Collected data entries:
◆ ◆ ◆ ◆ ◆ ◆ ◆
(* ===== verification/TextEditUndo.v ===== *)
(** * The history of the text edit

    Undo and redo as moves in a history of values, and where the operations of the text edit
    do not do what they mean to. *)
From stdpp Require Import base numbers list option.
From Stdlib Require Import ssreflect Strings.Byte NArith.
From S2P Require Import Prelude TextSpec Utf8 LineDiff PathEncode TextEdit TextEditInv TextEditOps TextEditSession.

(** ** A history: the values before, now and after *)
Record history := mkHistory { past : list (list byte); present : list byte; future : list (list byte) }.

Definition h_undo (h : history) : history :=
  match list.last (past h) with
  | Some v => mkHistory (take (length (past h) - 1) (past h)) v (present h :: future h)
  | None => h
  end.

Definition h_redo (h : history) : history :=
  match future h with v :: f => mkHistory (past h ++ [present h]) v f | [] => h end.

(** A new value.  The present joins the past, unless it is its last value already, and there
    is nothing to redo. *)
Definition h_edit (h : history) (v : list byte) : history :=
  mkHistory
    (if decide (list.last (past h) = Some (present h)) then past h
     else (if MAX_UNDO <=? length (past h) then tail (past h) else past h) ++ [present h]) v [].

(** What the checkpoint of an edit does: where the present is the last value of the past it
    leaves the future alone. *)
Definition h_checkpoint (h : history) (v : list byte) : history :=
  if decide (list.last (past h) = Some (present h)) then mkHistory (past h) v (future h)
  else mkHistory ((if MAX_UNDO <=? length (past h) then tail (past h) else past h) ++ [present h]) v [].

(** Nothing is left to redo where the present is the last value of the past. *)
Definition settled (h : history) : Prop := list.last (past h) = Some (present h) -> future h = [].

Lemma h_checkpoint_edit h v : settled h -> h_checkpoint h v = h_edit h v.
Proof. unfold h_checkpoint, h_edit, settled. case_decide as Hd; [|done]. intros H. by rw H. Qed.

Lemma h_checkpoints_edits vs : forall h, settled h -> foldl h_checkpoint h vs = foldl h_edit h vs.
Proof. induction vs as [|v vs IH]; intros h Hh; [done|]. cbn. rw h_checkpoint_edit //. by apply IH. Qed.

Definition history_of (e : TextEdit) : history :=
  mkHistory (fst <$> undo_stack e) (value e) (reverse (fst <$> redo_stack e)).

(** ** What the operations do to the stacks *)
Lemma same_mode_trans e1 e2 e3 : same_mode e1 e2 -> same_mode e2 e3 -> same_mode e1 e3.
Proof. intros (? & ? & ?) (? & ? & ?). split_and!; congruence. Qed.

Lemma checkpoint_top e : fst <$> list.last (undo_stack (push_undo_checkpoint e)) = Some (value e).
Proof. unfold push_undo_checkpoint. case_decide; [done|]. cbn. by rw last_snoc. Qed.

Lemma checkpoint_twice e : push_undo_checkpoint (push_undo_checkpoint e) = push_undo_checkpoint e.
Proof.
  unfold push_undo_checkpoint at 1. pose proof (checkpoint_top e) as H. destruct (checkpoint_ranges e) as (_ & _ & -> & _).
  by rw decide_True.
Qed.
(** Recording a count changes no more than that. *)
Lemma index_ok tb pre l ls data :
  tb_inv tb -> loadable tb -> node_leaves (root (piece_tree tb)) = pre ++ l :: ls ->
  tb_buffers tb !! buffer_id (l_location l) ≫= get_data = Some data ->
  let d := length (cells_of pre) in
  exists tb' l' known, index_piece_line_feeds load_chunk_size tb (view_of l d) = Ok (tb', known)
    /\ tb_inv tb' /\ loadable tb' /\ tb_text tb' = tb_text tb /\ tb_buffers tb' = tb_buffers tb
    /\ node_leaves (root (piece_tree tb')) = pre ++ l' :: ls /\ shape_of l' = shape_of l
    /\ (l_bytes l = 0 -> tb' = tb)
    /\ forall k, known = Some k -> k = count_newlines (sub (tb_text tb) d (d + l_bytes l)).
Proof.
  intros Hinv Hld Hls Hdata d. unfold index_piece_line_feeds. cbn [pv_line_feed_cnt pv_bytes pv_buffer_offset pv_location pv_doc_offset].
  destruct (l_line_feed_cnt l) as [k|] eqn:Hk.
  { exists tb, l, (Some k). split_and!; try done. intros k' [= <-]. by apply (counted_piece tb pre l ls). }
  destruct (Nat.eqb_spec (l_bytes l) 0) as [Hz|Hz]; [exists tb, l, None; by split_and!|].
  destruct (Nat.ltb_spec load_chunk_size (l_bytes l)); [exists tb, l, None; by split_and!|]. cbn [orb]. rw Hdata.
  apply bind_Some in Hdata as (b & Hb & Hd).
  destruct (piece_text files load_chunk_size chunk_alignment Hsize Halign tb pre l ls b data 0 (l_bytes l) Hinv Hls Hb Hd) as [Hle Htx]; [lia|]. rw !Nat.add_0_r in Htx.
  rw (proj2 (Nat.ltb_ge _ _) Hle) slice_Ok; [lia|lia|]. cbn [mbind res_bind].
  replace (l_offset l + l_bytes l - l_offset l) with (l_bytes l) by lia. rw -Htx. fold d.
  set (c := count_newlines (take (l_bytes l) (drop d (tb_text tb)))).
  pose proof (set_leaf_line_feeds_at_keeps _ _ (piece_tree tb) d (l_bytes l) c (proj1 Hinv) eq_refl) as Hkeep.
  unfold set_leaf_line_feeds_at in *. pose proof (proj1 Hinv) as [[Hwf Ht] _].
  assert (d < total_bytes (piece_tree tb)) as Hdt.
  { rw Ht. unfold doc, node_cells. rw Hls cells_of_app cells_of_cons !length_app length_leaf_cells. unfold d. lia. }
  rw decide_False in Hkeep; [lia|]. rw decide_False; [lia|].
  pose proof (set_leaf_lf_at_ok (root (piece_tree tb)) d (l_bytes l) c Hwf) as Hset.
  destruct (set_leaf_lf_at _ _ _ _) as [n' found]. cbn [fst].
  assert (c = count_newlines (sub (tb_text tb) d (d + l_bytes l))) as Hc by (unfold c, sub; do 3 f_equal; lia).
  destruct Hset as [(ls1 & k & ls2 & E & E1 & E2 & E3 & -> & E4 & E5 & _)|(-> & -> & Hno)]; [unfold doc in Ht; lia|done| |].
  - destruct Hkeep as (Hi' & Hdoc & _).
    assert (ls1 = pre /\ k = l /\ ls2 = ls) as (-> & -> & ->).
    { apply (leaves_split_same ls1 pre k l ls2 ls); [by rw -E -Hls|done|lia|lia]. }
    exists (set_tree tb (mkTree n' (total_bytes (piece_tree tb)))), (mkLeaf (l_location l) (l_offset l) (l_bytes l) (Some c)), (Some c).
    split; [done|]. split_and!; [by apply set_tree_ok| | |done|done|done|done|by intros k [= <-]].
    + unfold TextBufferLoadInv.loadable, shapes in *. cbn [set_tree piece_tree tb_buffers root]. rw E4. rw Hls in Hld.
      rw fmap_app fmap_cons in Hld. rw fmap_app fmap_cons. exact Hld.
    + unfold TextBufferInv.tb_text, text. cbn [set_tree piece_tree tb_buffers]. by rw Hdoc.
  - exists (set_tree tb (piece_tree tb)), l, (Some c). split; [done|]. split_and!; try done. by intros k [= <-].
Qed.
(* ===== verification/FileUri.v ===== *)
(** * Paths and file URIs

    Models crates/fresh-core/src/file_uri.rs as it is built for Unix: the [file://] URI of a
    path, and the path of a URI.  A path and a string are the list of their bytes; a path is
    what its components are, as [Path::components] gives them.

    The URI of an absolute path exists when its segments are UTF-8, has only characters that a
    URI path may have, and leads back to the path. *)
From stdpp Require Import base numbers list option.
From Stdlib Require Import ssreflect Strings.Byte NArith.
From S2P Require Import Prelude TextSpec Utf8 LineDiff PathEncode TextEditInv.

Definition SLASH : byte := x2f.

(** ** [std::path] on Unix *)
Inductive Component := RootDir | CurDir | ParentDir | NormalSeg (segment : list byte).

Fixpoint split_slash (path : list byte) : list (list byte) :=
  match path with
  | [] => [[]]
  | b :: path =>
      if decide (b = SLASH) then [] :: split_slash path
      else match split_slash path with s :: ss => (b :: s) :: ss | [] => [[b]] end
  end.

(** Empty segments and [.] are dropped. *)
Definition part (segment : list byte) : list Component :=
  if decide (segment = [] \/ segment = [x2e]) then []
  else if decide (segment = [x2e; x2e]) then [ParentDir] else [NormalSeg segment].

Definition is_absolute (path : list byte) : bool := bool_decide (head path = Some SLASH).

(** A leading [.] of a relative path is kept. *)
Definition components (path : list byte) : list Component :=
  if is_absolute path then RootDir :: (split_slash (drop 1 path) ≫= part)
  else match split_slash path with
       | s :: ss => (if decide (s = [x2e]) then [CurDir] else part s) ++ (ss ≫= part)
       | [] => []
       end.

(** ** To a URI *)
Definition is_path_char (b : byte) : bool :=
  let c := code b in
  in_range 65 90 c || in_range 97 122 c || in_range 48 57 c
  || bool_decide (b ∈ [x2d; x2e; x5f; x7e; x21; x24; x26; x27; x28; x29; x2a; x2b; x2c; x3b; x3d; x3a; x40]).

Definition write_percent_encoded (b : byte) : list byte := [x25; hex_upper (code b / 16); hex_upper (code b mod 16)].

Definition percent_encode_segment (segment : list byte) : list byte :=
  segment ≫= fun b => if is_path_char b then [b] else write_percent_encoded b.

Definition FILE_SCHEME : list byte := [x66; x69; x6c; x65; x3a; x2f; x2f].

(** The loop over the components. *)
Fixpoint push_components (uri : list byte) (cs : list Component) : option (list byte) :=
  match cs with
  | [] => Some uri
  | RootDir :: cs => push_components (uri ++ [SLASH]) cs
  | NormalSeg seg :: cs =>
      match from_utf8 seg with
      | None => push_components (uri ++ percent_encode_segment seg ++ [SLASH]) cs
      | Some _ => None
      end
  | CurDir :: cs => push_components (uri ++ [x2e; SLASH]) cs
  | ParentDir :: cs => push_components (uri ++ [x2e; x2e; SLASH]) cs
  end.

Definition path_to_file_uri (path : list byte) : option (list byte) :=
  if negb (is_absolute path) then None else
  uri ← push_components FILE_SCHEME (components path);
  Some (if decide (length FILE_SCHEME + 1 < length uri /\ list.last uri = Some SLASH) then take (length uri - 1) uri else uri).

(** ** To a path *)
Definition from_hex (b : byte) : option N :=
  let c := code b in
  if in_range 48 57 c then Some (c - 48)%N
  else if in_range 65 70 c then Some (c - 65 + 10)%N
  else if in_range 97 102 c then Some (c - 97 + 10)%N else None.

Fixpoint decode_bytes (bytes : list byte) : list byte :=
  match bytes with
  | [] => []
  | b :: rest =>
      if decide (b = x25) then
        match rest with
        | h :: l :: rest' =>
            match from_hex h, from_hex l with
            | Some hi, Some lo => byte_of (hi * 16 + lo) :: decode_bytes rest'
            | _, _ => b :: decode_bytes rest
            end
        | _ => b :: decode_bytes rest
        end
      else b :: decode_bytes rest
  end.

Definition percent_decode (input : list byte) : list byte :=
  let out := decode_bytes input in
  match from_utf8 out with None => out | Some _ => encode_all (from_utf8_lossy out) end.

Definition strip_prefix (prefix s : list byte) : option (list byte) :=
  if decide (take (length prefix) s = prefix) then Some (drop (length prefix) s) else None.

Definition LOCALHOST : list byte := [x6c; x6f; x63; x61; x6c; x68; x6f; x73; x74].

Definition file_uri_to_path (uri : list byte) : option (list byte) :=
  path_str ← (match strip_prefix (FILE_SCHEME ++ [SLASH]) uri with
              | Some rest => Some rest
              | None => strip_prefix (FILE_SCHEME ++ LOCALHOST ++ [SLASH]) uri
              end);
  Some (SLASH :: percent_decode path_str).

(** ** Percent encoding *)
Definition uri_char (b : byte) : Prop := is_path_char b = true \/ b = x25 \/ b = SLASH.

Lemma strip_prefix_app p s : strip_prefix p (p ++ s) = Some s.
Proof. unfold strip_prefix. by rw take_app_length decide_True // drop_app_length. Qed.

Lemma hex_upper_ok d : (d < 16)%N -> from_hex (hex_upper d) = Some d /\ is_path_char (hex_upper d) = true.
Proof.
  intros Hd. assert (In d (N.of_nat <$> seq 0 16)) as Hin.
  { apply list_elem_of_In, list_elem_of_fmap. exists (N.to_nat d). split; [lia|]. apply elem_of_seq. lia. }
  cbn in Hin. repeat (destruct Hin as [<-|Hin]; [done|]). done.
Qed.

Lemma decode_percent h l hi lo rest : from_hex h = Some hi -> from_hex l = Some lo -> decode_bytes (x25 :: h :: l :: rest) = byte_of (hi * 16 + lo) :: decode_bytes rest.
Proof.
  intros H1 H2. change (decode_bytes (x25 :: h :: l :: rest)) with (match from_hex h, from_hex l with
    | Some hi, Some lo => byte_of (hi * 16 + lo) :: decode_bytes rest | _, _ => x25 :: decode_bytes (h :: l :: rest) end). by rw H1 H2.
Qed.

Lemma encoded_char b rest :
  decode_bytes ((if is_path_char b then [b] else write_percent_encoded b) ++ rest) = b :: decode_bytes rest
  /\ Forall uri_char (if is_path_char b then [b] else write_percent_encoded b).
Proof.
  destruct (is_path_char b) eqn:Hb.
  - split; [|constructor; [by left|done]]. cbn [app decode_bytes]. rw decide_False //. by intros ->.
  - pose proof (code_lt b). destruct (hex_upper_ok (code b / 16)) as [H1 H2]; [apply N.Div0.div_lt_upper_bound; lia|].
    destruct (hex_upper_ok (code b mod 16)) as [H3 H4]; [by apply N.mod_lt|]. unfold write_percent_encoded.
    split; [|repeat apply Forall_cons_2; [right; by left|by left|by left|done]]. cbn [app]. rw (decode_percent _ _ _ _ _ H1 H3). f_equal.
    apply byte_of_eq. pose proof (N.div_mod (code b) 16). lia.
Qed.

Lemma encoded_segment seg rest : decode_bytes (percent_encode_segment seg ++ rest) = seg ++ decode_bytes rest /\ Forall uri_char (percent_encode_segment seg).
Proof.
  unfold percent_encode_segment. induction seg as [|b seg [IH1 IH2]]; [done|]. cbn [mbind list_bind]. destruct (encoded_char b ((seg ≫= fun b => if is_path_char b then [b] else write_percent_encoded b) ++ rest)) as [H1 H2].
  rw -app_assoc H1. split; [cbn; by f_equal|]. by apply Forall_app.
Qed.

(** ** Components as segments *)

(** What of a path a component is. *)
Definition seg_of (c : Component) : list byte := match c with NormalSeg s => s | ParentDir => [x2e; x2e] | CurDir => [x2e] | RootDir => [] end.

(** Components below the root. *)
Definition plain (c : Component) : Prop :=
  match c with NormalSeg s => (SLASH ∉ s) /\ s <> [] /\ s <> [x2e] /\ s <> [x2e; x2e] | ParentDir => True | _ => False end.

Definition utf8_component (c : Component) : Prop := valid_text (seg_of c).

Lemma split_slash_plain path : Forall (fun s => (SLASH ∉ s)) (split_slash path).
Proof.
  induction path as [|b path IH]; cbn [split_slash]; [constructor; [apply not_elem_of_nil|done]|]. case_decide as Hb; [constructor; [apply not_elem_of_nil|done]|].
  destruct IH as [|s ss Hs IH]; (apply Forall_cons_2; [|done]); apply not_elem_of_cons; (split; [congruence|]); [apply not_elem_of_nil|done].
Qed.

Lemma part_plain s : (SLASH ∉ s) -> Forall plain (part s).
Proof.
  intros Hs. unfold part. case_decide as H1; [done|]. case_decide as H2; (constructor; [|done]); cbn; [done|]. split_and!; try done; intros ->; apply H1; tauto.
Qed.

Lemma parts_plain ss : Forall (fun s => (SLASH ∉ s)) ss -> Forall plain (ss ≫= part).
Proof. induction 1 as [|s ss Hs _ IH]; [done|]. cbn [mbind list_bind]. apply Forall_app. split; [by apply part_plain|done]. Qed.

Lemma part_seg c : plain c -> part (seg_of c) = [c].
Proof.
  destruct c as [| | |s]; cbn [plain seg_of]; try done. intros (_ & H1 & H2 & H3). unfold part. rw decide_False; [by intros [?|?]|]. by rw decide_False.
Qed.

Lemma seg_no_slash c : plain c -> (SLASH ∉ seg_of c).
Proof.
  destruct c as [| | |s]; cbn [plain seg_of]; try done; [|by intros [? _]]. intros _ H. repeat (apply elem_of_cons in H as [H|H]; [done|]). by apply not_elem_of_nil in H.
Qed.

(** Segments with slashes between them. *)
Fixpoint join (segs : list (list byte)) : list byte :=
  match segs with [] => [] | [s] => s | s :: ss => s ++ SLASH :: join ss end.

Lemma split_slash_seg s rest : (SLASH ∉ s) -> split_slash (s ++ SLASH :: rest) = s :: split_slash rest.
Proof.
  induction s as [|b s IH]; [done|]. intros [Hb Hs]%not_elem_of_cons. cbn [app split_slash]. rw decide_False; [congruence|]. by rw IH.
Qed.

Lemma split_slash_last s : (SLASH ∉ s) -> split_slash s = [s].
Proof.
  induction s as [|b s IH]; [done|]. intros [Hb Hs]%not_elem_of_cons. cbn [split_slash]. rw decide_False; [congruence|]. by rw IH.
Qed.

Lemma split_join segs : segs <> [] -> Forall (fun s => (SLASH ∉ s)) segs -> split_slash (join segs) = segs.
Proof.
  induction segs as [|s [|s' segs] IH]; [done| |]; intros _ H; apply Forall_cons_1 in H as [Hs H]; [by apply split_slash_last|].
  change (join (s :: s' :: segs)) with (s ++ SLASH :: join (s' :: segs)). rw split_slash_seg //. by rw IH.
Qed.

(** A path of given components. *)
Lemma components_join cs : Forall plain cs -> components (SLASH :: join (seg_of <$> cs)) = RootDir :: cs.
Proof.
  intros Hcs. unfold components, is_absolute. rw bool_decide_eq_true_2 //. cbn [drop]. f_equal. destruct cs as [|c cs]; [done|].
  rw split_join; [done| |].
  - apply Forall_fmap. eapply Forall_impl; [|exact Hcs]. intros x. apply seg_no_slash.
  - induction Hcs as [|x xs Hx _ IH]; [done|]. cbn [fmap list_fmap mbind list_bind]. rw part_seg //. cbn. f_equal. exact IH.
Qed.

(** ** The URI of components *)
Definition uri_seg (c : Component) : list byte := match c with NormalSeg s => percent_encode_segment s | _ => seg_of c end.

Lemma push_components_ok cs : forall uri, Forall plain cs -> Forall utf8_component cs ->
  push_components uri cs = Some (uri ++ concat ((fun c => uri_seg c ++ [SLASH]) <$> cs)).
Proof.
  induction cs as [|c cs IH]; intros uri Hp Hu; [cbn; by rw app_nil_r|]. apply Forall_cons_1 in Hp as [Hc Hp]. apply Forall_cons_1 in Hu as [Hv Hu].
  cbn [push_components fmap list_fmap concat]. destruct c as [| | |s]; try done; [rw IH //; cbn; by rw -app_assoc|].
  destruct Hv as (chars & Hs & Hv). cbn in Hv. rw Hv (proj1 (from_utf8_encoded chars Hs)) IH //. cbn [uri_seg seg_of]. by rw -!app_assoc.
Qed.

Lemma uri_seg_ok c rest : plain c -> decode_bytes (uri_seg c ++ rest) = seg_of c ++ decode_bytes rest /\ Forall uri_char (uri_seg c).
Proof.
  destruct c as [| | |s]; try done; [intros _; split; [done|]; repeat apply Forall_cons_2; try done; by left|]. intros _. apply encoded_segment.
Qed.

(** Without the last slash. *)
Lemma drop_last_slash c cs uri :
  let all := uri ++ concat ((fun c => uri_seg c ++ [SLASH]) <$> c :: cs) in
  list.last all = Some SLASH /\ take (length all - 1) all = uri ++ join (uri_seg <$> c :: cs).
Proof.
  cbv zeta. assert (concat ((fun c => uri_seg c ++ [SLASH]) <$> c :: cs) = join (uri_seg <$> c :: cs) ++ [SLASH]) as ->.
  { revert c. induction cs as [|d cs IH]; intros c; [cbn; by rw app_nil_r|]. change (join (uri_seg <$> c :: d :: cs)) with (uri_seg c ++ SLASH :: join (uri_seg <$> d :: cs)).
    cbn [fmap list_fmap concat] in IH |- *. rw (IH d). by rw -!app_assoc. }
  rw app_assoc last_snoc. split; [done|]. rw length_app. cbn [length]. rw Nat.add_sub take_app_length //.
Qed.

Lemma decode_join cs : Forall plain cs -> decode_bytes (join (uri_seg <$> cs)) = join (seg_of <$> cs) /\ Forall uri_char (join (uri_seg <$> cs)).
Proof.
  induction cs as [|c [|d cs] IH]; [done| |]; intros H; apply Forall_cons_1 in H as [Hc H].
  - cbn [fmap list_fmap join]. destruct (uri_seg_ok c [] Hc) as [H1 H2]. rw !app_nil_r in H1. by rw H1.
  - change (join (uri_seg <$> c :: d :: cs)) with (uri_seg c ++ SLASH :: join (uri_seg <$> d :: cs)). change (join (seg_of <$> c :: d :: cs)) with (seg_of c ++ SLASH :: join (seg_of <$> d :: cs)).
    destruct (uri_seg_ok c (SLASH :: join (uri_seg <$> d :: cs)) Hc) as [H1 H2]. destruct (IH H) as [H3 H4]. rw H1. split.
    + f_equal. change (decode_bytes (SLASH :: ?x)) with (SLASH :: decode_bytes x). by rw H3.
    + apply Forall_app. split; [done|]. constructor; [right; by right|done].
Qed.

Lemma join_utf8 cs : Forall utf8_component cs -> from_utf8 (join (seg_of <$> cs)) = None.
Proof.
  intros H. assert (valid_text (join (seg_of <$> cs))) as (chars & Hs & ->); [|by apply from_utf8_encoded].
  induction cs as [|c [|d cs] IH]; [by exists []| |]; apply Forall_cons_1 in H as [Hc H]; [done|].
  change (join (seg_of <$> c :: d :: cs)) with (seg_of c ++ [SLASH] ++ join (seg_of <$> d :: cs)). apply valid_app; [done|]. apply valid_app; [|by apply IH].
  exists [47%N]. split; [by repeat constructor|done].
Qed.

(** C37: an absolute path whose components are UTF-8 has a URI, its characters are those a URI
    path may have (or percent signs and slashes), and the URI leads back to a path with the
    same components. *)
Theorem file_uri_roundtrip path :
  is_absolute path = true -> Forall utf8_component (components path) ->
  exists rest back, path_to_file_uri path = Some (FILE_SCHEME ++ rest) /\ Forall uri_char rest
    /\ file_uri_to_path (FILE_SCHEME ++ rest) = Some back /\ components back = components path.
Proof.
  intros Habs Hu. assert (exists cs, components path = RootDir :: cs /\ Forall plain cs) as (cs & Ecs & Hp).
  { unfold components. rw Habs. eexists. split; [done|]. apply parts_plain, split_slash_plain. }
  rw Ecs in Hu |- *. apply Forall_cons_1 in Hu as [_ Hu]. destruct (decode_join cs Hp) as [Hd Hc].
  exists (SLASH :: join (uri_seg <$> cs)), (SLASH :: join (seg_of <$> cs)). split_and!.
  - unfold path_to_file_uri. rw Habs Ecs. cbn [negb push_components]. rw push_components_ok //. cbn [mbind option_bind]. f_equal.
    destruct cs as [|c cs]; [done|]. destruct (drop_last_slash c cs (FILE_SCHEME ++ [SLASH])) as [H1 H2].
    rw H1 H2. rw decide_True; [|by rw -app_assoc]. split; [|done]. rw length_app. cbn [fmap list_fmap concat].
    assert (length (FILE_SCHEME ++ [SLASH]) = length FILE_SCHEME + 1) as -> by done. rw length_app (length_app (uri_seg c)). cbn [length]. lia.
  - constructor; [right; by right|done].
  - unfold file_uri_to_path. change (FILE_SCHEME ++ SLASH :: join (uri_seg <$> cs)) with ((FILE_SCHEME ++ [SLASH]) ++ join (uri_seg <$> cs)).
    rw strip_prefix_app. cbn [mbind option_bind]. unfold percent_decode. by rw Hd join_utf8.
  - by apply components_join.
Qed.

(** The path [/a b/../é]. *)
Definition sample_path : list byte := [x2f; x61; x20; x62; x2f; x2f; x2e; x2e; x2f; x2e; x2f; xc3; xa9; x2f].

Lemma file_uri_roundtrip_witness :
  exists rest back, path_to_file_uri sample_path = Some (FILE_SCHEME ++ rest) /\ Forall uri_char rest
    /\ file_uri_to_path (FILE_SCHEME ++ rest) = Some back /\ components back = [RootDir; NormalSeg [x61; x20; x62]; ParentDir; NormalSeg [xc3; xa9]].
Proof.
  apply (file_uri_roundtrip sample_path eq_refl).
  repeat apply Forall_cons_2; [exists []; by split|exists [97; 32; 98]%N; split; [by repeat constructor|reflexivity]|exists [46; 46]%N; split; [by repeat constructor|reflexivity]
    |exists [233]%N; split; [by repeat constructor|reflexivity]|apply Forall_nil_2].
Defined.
◆ ◆ ◆ ◆ ◆ ◆ ◆
» EXERCISE INSTRUCTIONS:
From the first line of the records above to the line that contains "if decide (list.last (past h) = Some (present h)) then mkHistory", quote each line exactly.

» SOLUTION TO THE EXERCISE:
(* ===== verification/TextEditUndo.v ===== *)
(** * The history of the text edit

    Undo and redo as moves in a history of values, and where the operations of the text edit
    do not do what they mean to. *)
From stdpp Require Import base numbers list option.
From Stdlib Require Import ssreflect Strings.Byte NArith.
From S2P Require Import Prelude TextSpec Utf8 LineDiff PathEncode TextEdit TextEditInv TextEditOps TextEditSession.

(** ** A history: the values before, now and after *)
Record history := mkHistory { past : list (list byte); present : list byte; future : list (list byte) }.

Definition h_undo (h : history) : history :=
  match list.last (past h) with
  | Some v => mkHistory (take (length (past h) - 1) (past h)) v (present h :: future h)
  | None => h
  end.

Definition h_redo (h : history) : history :=
  match future h with v :: f => mkHistory (past h ++ [present h]) v f | [] => h end.

(** A new value.  The present joins the past, unless it is its last value already, and there
    is nothing to redo. *)
Definition h_edit (h : history) (v : list byte) : history :=
  mkHistory
    (if decide (list.last (past h) = Some (present h)) then past h
     else (if MAX_UNDO <=? length (past h) then tail (past h) else past h) ++ [present h]) v [].

(** What the checkpoint of an edit does: where the present is the last value of the past it
    leaves the future alone. *)
Definition h_checkpoint (h : history) (v : list byte) : history :=
  if decide (list.last (past h) = Some (present h)) then mkHistory (past h) v (future h)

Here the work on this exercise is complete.